Valores delta-TEER negativos indicam danos à integridade da barreira epitelial. O HCoV-229E causou disfunção da barreira epitelial em um ponto de tempo anterior de 96 HPI, mas se recuperou para níveis simulados mais tarde na infecção. Os traços TEER que descrevem os dados brutos do TEER para cada transwell infectado ao longo do tempo permitiram a visualização das tendências do TEER ao longo da infecção.
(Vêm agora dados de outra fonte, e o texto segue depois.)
Lemma response_imm_received w wc slot gen : 0 <= slot < 65536 -> 0 <= gen < 256 ->
  wc_imm_data wc = QueuePair.htonl (QueuePair.htonl (encode_imm gen slot)) ->
  OnWriteWithImmRecv w wc = complete_response w (256 * gen) (slot / 256).
Proof.
  intros Hs Hg E. rewrite encode_imm_arith, htonl_involutive in E by (done || unfold is_u; lia).
  rewrite (OnWriteWithImmRecv_arith w wc (gen * 256 + (slot / 256) * 2 ^ 16 + (slot mod 256) * 2 ^ 24)).
  - f_equal; zdm.
  - rewrite E. unfold QueuePair.ntohl, QueuePair.htonl. cbn [le_bytes rev app le_word].
    assert ((gen * 65536 + slot) mod 256 = slot mod 256) as -> by zdm.
    assert ((gen * 65536 + slot) / 256 mod 256 = slot / 256) as -> by zdm.
    assert ((gen * 65536 + slot) / 256 / 256 mod 256 = gen) as -> by zdm.
    assert ((gen * 65536 + slot) / 256 / 256 / 256 mod 256 = 0) as -> by zdm. lia.
Qed.

Lemma WriteWithImm_posted (h : HW) c buf ra rk imm wrid h' c' st :
  Connection.WriteWithImm h c buf ra rk imm wrid = (h', c', st) ->
  if status_ok st then exists wr, posted h' = posted h ++ [wr] /\ imm_data wr = QueuePair.htonl imm
  else posted h' = posted h.
Proof.
  unfold Connection.WriteWithImm, QueuePair.PostWriteWithImm. case_bool_decide; simpl negb; cbv iota.
  2: { by intros [= <- <- <-]. }
  destruct (QueuePair.ShouldSignal _) as [q b]. destruct (QueuePair.post _ _ _ _) as [h1 s1] eqn:E.
  intros [= <- <- <-]. apply post_spec in E. destruct (status_ok s1); [|done].
  eexists. split; [exact E|done].
Qed.

End endpoint.

Lemma example_world_wf : ep_wf example_world (client_new kMaxSlots).
Proof.
  constructor.
  - split; [|done]. apply client_new_inv. unfold kMaxSlots. lia.
  - exists (sw_new TimingWheel.kMaxEntries). apply wheel_new_rep. reflexivity.
  - unfold is_u. cbn. lia.
  - unfold is_u. cbn. lia.
Qed.

(** A request of the example world, its slot and the entry of the wheel. *)
Lemma example_request :
  exists w1 slot s1, SendRequest example_world 4096 32 None 7 9 = Some (w1, RVal slot)
    /\ ep_wf w1 s1 /\ issued s1 (slot, 0) /\ overdue w1 (slot, 0)
    /\ timeout_events w1 slot = [ECallback 9 7 slot 1].
Proof.
  destruct (start_request_inv example_world (client_new kMaxSlots) 4096 32 7 9 example_world_wf)
    as (w1 & r & E & H).
  unfold SendRequest. rewrite E. sbind. destruct r as [e|[[slot gen] wrid]].
  - exfalso. destruct H as (_ & _ & _ & [H|(He & wrid & <-)]).
    + cbn in H. unfold kMaxSlots in H. lia.
    + cbn in He. discriminate.
  - destruct H as (Hr & _ & Hg & _ & _ & _ & s1 & h & c & Hwf & Hf & Hin & Hh & Htot & Hcmp & _ & Hc & Hfn & Hcx).
    apply held_head in Hin.
    exists w1, slot, s1. split; [done|]. split; [done|]. rewrite <- Hf in Hg.
    assert (cl_frees s1 slot = 0) as Hz by (rewrite Hf; done). split; [|split].
    + split; [done|]. exists 0. unfold allocations. rewrite decide_True by done. simpl fst. simpl snd. rewrite Hz. split; [done|lia].
    + exists h. split; [|unfold IsCompleted; rewrite Htot, Hcmp; done].
      unfold GetHotChecked. simpl fst. simpl snd. rewrite Hh. sbind. unfold ValidateGeneration.
      destruct Hwf as [[Hs Ep] _ _ _]. rewrite (held_generation s1 slot h Hs), Hz by by rewrite Ep. done.
    + unfold timeout_events. rewrite Hc, Hfn, Hcx. done.
Qed.

Lemma nodup_singleton (l : list Z) x : NoDup l -> (forall y, y ∈ l <-> y = x) -> l = [x].
Proof.
  intros Hn Hl. apply Permutation_singleton_r. apply NoDup_Permutation; [done|apply NoDup_singleton|].
  intros y. rewrite Hl. by rewrite list_elem_of_singleton.
Qed.

End lemmas.

(** ** Properties *)

Section properties.
Import RpcEndpoint RpcSlotHot RpcSlotPool.

(** C8: The life of a call. On any device, [SendRequest] without data either
    fails, because no slot is free or because the inline send failed - and then
    no slot is lost and nothing is on the wire - or takes a
    slot nobody holds and queues one request that names it. The completion of
    that request runs the caller's callback once, with status 0, and returns
    the slot; delivered again it is recognised as stale. This holds when the
    slot was freed fewer than 256 times modulo 4096; otherwise the completion
    is dropped and the call does not finish. *)
Theorem request_completes_once {HW P} `{!Verbs HW, !BufferSource P} (w : World HW P) (s : Client) hd len ctx fn :
  ep_wf w s ->
  exists w1 r, SendRequest w hd len None ctx fn = Some (w1, r) /\ (exists s1, ep_wf w1 s1)
    /\ match r with
       | RErr e =>
           AvailableCount (slot_pool_ w1) = AvailableCount (slot_pool_ w) /\ posted (hw w1) = posted (hw w)
           /\ (AvailableCount (slot_pool_ w) = 0
               \/ status_ok e = false /\ exists wrid, (Connection.SendInline (hw w) (conn_ w) hd len wrid).2 = e)
       | RVal slot =>
           slot ∉ (cl_held s).*1 /\ AvailableCount (slot_pool_ w1) = AvailableCount (slot_pool_ w) - 1
           /\ exists wr, posted (hw w1) = posted (hw w) ++ [wr]
              /\ if decide (cl_frees s slot mod 4096 < 256)
                 then exists w2, OnSendComplete w1 (completion_of (wr_id wr)) = Some (w2, callback fn ctx slot 0)
                      /\ AvailableCount (slot_pool_ w2) = AvailableCount (slot_pool_ w)
                      /\ OnSendComplete w2 (completion_of (wr_id wr)) = Some (w2, [])
                 else OnSendComplete w1 (completion_of (wr_id wr)) = Some (w1, [])
       end.
Proof.
  intros Hwf. destruct (start_request_inv w s hd len ctx fn Hwf) as (w1 & r & E & Hr).
  unfold SendRequest. rewrite E. sbind. destruct r as [e|[[slot gen] wrid]].
  { exists w1, (RErr e). split; [done|]. destruct Hr as ((s1 & Hs1 & _) & ? & ?). split; [by exists s1|done]. }
  destruct Hr as (Hsl & Hnh & Hgen & Hwr & (wr & Hp & Ewr) & Htop & s1 & h & c & Hwf1 & Hf & Hin & Hh & Htot
    & Hcmp & Herr & Hc & Hfn & Hcx).
  apply held_head in Hin.
  exists w1, (RVal slot). split; [done|]. split; [by exists s1|]. split; [done|]. split; [done|].
  exists wr. split; [done|].
  destruct (encoded_slot (Connection.conn_id_ (conn_ w)) gen slot) as [Es Eg].
  { apply (ew_conn _ _ Hwf). } { rewrite Hgen. unfold is_u. zdm. } { unfold is_u, kMaxSlots in *. lia. }
  pose proof (OnSendComplete_last w1 s1 slot h c (completion_of (wr_id wr)) Hwf1 Hin) as Hlast.
  rewrite Hf, Hcmp, Htot, Hfn, Hcx, Herr in Hlast. cbn [completion_of wc_wr_id] in Hlast.
  rewrite Ewr, Hwr in *. specialize (Hlast Es (eq_trans Eg Hgen) Hh ltac:(lia) eq_refl Hc).
  case_decide; [|done]. destruct Hlast as (w2 & E2 & Ht2 & E2' & _). exists w2. split; [done|].
  split; [|done]. unfold AvailableCount. rewrite Ht2, Htop. lia.
Qed.

Lemma request_completes_once_witness :
  exists w1 slot wr w2, SendRequest example_world 4096 32 None 7 9 = Some (w1, RVal slot)
    /\ posted (hw w1) = [wr]
    /\ OnSendComplete w1 (completion_of (wr_id wr)) = Some (w2, [ECallback 9 7 slot 0])
    /\ OnSendComplete w2 (completion_of (wr_id wr)) = Some (w2, []).
Proof.
  destruct (request_completes_once example_world (client_new kMaxSlots) 4096 32 7 9 example_world_wf)
    as (w1 & r & E & _ & H).
  destruct r as [slot|e].
  - destruct H as (_ & _ & wr & Hp & H). rewrite decide_True in H by reflexivity.
    destruct H as (w2 & E2 & _ & E3).
    exists w1, slot, wr, w2. exact (conj E (conj Hp (conj E2 E3))).
  - exfalso. destruct H as (_ & _ & [H|(He & wrid & <-)]).
    + cbn in H. unfold kMaxSlots in H. lia.
    + cbn in He. discriminate.
Defined.

(** Timeouts: for a list of expired entries that stem from the last 255
    allocations of their slots, [CheckTimeouts] runs without fault; it times out
    exactly the overdue calls, each once, in a single callback with status 1,
    returns one slot for each and reports their number; every other slot's header
    stays as it is; and the same list once more does nothing. *)
Theorem CheckTimeouts_once {HW P} `{!Verbs HW, !BufferSource P} (w : World HW P) (s : Client) expired :
  ep_wf w s -> Forall (issued s) expired ->
  exists w' timed,
    CheckTimeouts w expired = Some (w', concat (timeout_events w <$> timed), Z.of_nat (length timed))
    /\ NoDup timed /\ (forall i, i ∈ timed <-> exists g, (i, g) ∈ expired /\ overdue w (i, g))
    /\ AvailableCount (slot_pool_ w') = AvailableCount (slot_pool_ w) + Z.of_nat (length timed)
    /\ (forall j, j ∉ timed -> GetHot (slot_pool_ w') j = GetHot (slot_pool_ w) j)
    /\ (exists s', ep_wf w' s') /\ CheckTimeouts w' expired = Some (w', [], 0).
Proof.
  intros Hwf Hl. destruct (CheckTimeouts_inv expired w s Hwf Hl)
    as (w' & s' & timed & E & Hwf' & Hiss & _ & Ht & Hnd & Hmem & _ & Hoth & Hdone).
  exists w', timed. split; [done|]. split; [done|]. split; [done|]. split; [done|]. split; [done|].
  split; [by exists s'|]. destruct (CheckTimeouts_inv expired w' s' Hwf')
    as (w2 & s2 & timed2 & E2 & _ & _ & Hsame & _ & _ & Hmem2 & _).
  { eapply Forall_impl; [exact Hl|]. exact Hiss. }
  assert (timed2 = []) as ->.
  { destruct timed2 as [|i l]; [done|]. exfalso. destruct (proj1 (Hmem2 i)) as (g & Hin & Ho); [by left|].
    rewrite Forall_forall in Hl. destruct (decide (i ∈ timed)) as [Hi|Hi].
    - revert Ho. apply Hdone; [by apply Hl|done].
    - apply Hi, Hmem. exists g. split; [done|]. apply (overdue_ext w w' (i, g)); [by apply Hoth|done]. }
  rewrite E2. by rewrite (Hsame eq_refl).
Qed.

Lemma CheckTimeouts_once_witness :
  exists w1 slot w2, SendRequest example_world 4096 32 None 7 9 = Some (w1, RVal slot)
    /\ CheckTimeouts w1 [(slot, 0); (slot, 0)] = Some (w2, [ECallback 9 7 slot 1], 1).
Proof.
  destruct example_request as (w1 & slot & s1 & E & Hwf & Hi & Ho & Hev).
  destruct (CheckTimeouts_once w1 s1 [(slot, 0); (slot, 0)] Hwf) as (w2 & timed & E2 & Hnd & Hm & _).
  { apply Forall_cons. split; [exact Hi|]. apply Forall_cons. split; [exact Hi|]. apply Forall_nil. exact I. }
  exists w1, slot, w2. split; [exact E|]. assert (timed = [slot]) as ->.
  { apply nodup_singleton; [exact Hnd|]. intros j. rewrite Hm. split.
    - intros (g & Hin & _). rewrite !elem_of_cons, elem_of_nil in Hin. destruct Hin as [[= -> _]|[[= -> _]|[]]]; reflexivity.
    - intros ->. exists 0. split; [apply elem_of_cons; left; reflexivity|exact Ho]. }
  rewrite E2. simpl fmap. rewrite Hev. reflexivity.
Defined.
A quantificação de LDH liberada apicalmente durante a infecção revelou que SARS-CoV-2, HCoV-NL63 e HCoV-229E causaram citotoxicidade significativa em culturas nasais, enquanto MERS-CoV não. É crucial entender a cinética de replicação viral em culturas nasais, pois elas determinam os pontos de tempo ideais para outras análises a jusante, como citotoxicidade e indução imune inata. As medições de TEER são mais informativas se feitas sequencialmente nas mesmas culturas, antes da infecção e em vários momentos após a infecção, a fim de monitorar as alterações no TEER ao longo da infecção.
Nossa pesquisa atual aplica abordagens de sequenciamento de RNA ao sistema descrito para entender as mudanças transcricionais durante infecções por coronavírus humano, bem como técnicas de ELISA para medir a produção de citocinas e outras proteínas.